Banks take action to bolster business

10:00 | 10/03/2020
With the COVID-19 epidemic showing no sign of slowing down, and continuing to inflict hardship on businesses, global central banks and local commercial lenders have joined the race to help lift economies up from a downward spiral.
banks take action to bolster business
Several local lenders are supporting local businesses with preferential packages. Photo Le Toan

Last week, the US Federal Reserve executed an emergency half-percentage-point rate cut, a move reflecting growing fears that the COVID-19 outbreak is increasing the risk of recession for global economies.

The Fed reduced the federal funds rate to 1-1.25 per cent in the first rate change between scheduled Fed policy meetings since the 2008 financial crisis.

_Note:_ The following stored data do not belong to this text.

(** *** Count expectations *)

(** C4.  A listener set up with [setExpectedAddFailureCall( 2 )] alone:
    after a run with exactly two calls of [addFailure], [verify()] returns;
    after a run with exactly one, the run returns and [verify()] throws
    "missing addFailure calls"; and a third call of [addFailure] throws
    "unexpected call" from inside [addFailure], the two before it having
    returned. *)
Theorem expected_two_addFailure_calls name run2 run1 run3 third :
  addFailure_calls run2 = 2 ->
  addFailure_calls run1 = 1 ->
  addFailure_calls run3 = 2 ->
  let mock := setExpectedAddFailureCall 2 (new name) in
  outcome (play run2 ;; verify) mock = Returned tt
  /\ outcome (play run1) mock = Returned tt
  /\ outcome (play run1 ;; verify) mock
     = Thrown (name ++ ": missing addFailure calls")
  /\ outcome (play run3) mock = Returned tt
  /\ outcome (play run3 ;; addFailure third) mock
     = Thrown (name ++ ": unexpected call").
Proof.
  intros H2 H1 H3 mock.
  assert (Hquiet : expects_no_test_event mock) by (intros []; split; reflexivity).
  assert (Hplay : forall run, addFailure_calls run <= 2 ->
            play run mock
            = (Returned tt,
               with_addFailureCall (0 + Z.of_nat (addFailure_calls run)) mock)).
  { intros run Hrun. apply (play_counts run Hquiet); cbn; try reflexivity;
      unfold Int.max_signed; try lia. }
  unfold outcome.
  rewrite !(bind_returned _ _ _ (Hplay run2 ltac:(lia))).
  rewrite !(bind_returned _ _ _ (Hplay run1 ltac:(lia))).
  rewrite !(bind_returned _ _ _ (Hplay run3 ltac:(lia))).
  rewrite (Hplay run1), (Hplay run3) by lia.
  rewrite H1, H2, H3.
  (* Every counter is now a numeral: the comparisons of [verify] and of
     [addFailure] evaluate. *)
  repeat apply conj; reflexivity.
Qed.

Lemma expected_two_addFailure_calls_witness :
  let mock := setExpectedAddFailureCall 2 (new "listener") in
  outcome (play (sample_run [assertion_failure; unexpected_fault]) ;; verify) mock
  = Returned tt
  /\ outcome (play (sample_run [assertion_failure])) mock = Returned tt
  /\ outcome (play (sample_run [assertion_failure]) ;; verify) mock
     = Thrown "listener: missing addFailure calls"
  /\ outcome (play [on_addFailure assertion_failure;
                    on_addFailure assertion_failure]) mock = Returned tt
  /\ outcome (play [on_addFailure assertion_failure;
                    on_addFailure assertion_failure]
              ;; addFailure assertion_failure) mock
     = Thrown "listener: unexpected call".
Proof.
  apply (@expected_two_addFailure_calls "listener"
           (sample_run [assertion_failure; unexpected_fault])
           (sample_run [assertion_failure])
           [on_addFailure assertion_failure; on_addFailure assertion_failure]
           assertion_failure); reflexivity.
Defined.

(** C9.  A listener set up with the overload [setExpectFailure()] alone:
    a run returns whatever failures it reports and however many (as long as
    the counter stays an [int]); [verify()] then returns if and only if
    [addFailure] was called at least once, and throws "there was no call to
    MockTestListener::addFailure()" otherwise. *)
Theorem some_failure_expected name run :
  (Z.of_nat (addFailure_calls run) <= Int.max_signed)%Z ->
  let mock := setExpectSomeFailure (new name) in
  outcome (play run) mock = Returned tt
  /\ (outcome (play run ;; verify) mock = Returned tt
      <-> 1 <= addFailure_calls run)
  /\ (addFailure_calls run = 0 ->
      outcome (play run ;; verify) mock
      = Thrown (name ++ ": there was no call to MockTestListener::addFailure()")).
Proof.
  intros Hmax mock.
  assert (Hquiet : expects_no_test_event mock) by (intros []; split; reflexivity).
  assert (Hplay : play run mock
            = (Returned tt,
               with_addFailureCall (0 + Z.of_nat (addFailure_calls run)) mock)).
  { apply (play_counts run Hquiet); cbn; try reflexivity; try lia. }
  assert (Hverify : outcome (play run ;; verify) mock
            = if (0 <? Z.of_nat (addFailure_calls run))%Z then Returned tt
              else Thrown (name
                     ++ ": there was no call to MockTestListener::addFailure()")).
  { unfold outcome. rewrite (bind_returned _ _ _ Hplay).
    fold (outcome verify
            (with_addFailureCall (0 + Z.of_nat (addFailure_calls run)) mock)).
    rewrite verify_addFailure by auto with mock. cbn -[Z.of_nat Z.ltb].
    now destruct (0 <? Z.of_nat (addFailure_calls run))%Z. }
  repeat split.
  - unfold outcome. now rewrite Hplay.
  - rewrite Hverify. destruct (Z.ltb_spec 0 (Z.of_nat (addFailure_calls run)));
      [lia | discriminate].
  - intros Hcalls. rewrite Hverify.
    destruct (Z.ltb_spec 0 (Z.of_nat (addFailure_calls run)));
      [reflexivity | lia].
  - intros Hnone. rewrite Hverify, Hnone. reflexivity.
Qed.

Lemma some_failure_expected_witness :
  let run := sample_run [assertion_failure; unexpected_fault; assertion_failure] in
  let mock := setExpectSomeFailure (new "listener") in
  outcome (play run) mock = Returned tt
  /\ (outcome (play run ;; verify) mock = Returned tt
      <-> 1 <= addFailure_calls run)
  /\ (addFailure_calls run = 0 ->
      outcome (play run ;; verify) mock
      = Thrown "listener: there was no call to MockTestListener::addFailure()").
Proof.
  apply (@some_failure_expected "listener"
           (sample_run [assertion_failure; unexpected_fault; assertion_failure])).
  vm_compute. discriminate.
Defined.

(** *** Parameter expectations *)

(** Evaluates a member function on a state whose flags are known. *)
Ltac run_method :=
  unfold outcome, addFailure, bind, get, when, modify, count_addFailure,
    CPPUNIT_ASSERT_MESSAGE; cbn.

(** With the parameter expectation set, a call within the expected count
    that carries the expected failure returns. *)
Lemma addFailure_as_expected failure m :
  m_hasExpectationForAddFailure (forAddFailure m) = true ->
  m_hasParametersExpectationForAddFailure (forAddFailure m) = true ->
  as_expected (m_expectedFailedTest (forAddFailure m))
    (m_expectedException (forAddFailure m))
    (m_expectedIsError (forAddFailure m)) failure ->
  (0 <= m_addFailureCall (forAddFailure m) < Int.max_signed)%Z ->
  (m_addFailureCall (forAddFailure m)
   < m_expectedAddFailureCallCount (forAddFailure m))%Z ->
  addFailure failure m
  = (Returned tt,
     with_addFailureCall (m_addFailureCall (forAddFailure m) + 1) m).
Proof.
  intros Hcount Hparams (Htest & Hexception & HisError) Hrange Hbelow.
  run_method. rewrite Hcount. cbn.
  rewrite IntFacts.incr_small by exact Hrange. rewrite Hcount, Hparams. cbn.
  replace (_ <=? _)%Z with true by (symmetry; apply Z.leb_le; lia).
  rewrite Htest, Hexception, HisError, !N.eqb_refl, eqb_reflx. reflexivity.
Qed.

Across the ocean, Malaysia’s central bank cut its benchmark interest rate by a quarter of a percentage point to 2.50 per cent, while the Reserve Bank of Australia reduced interest rates by 0.25 per cent to a record-low 0.50 per cent on March 4 after the outbreak began to choke key exports, including foreign education and tourism.

Short-term rates in Japan are also in negative territory, with the Bank of Japan offering to lend $4.6 billion of two-week funds to financial firms a few days earlier.

Previously, the Bank of Thailand trimmed the policy rate by 25 basis points at the February 5 meeting to improve financial liquidity and restructure the debt of firms ravaged by the sagging economy.

The Fed’s emergency rate cut would also put pressure on the Bank of Thailand to follow in its footsteps in its upcoming meeting on March 15.

In Vietnam, relief measures are unlikely to be effective without broader confidence-building efforts by the State Bank of Vietnam (SBV) and commercial lenders to demonstrate that these credit unions have put in place measures to limit the financial snags resulting from the epidemic.

The outbreak and subsequent sharp decline in business activity have, in fact, been factored into the SBV’s recent decisions.

In particular, the SBV has asked banks to provide extra support, such as extending loans with the intention of cushioning cash-squeezed businesses.

Soon after the Vietnamese government pushed up lenders’ support for businesses hit hard by the COVID-19, a handful of local banks have actively responded to the appeal with concessionary credit packages.

Privately-held Asia Commercial Joint Stock Bank (ACB) has just launched a major credit package with scale reaching VND25 trillion ($1.1 billion) which will be offering a helping hand to both corporate and retail customers until June 30, while Sacombank has offered a credit package worth VND10 trillion ($434.8 million) with lending rates slashed by 2 per cent per year to customers serving production and business.

Other lenders like Vietcombank, Nam A Bank, and Eximbank are also rolling out a preferential loan package with lower rates than regulated in the banks’ current policy.

However, “The banking sector should do even better,” said Dao Minh Tu, Deputy Governor of the SBV. “We have to be more impactful in helping untie businesses out of difficulties.”

A few days earlier, in line with this synchronised action, the SBV allocated a credit support programme worth VND250 trillion ($10.87 billion) to be developed by more than 10 banks, including the four state-owned commercial giants Vietcombank, BIDV, Agribank, and VietinBank.

Nguyen Quoc Hung, director of the SBV’s Department of Credit, talked about the programme. “Some banks are supporting a VND100-trillion ($434.8 million) credit package, whereas others are building packages worth VND5-20 trillion ($217-870 million). There’s no fixed lending rate but lenders will cut their rates by 0.5-1 per cent, depending on the specific situation for customers affected by the COVID-19.”

Hung also noted that resources used for this credit support programme do not come from the state budget, but from the banks.

Moreover, he stated that many lenders have registered for a complete cutdown of payment fees, remittance fees, and reduce lending rates by 0.5 to 1 per cent on existing debts and new loans.

BIDV has stepped up the supportive package worth VND120 trillion ($5.2 billion). In the meantime, Agribank, MBBank, and ACB have also unveiled their kits of relief measures, which respectively value at VND100 billion ($4.4 million), VND35 trillion ($1.5 billion), and VND15 trillion ($652 million).

On the other hand, other lenders like Vietcombank, HDBank, and VietinBank, have also come up with support measures, and are delivering specific packages.

SBV Governor Le Minh Hung supported the new measures. “With economies and financial markets interconnected, expectations of lower rates or rescheduling debt payments could dampen the fears of companies that are teetering on the edge of trouble,” he said.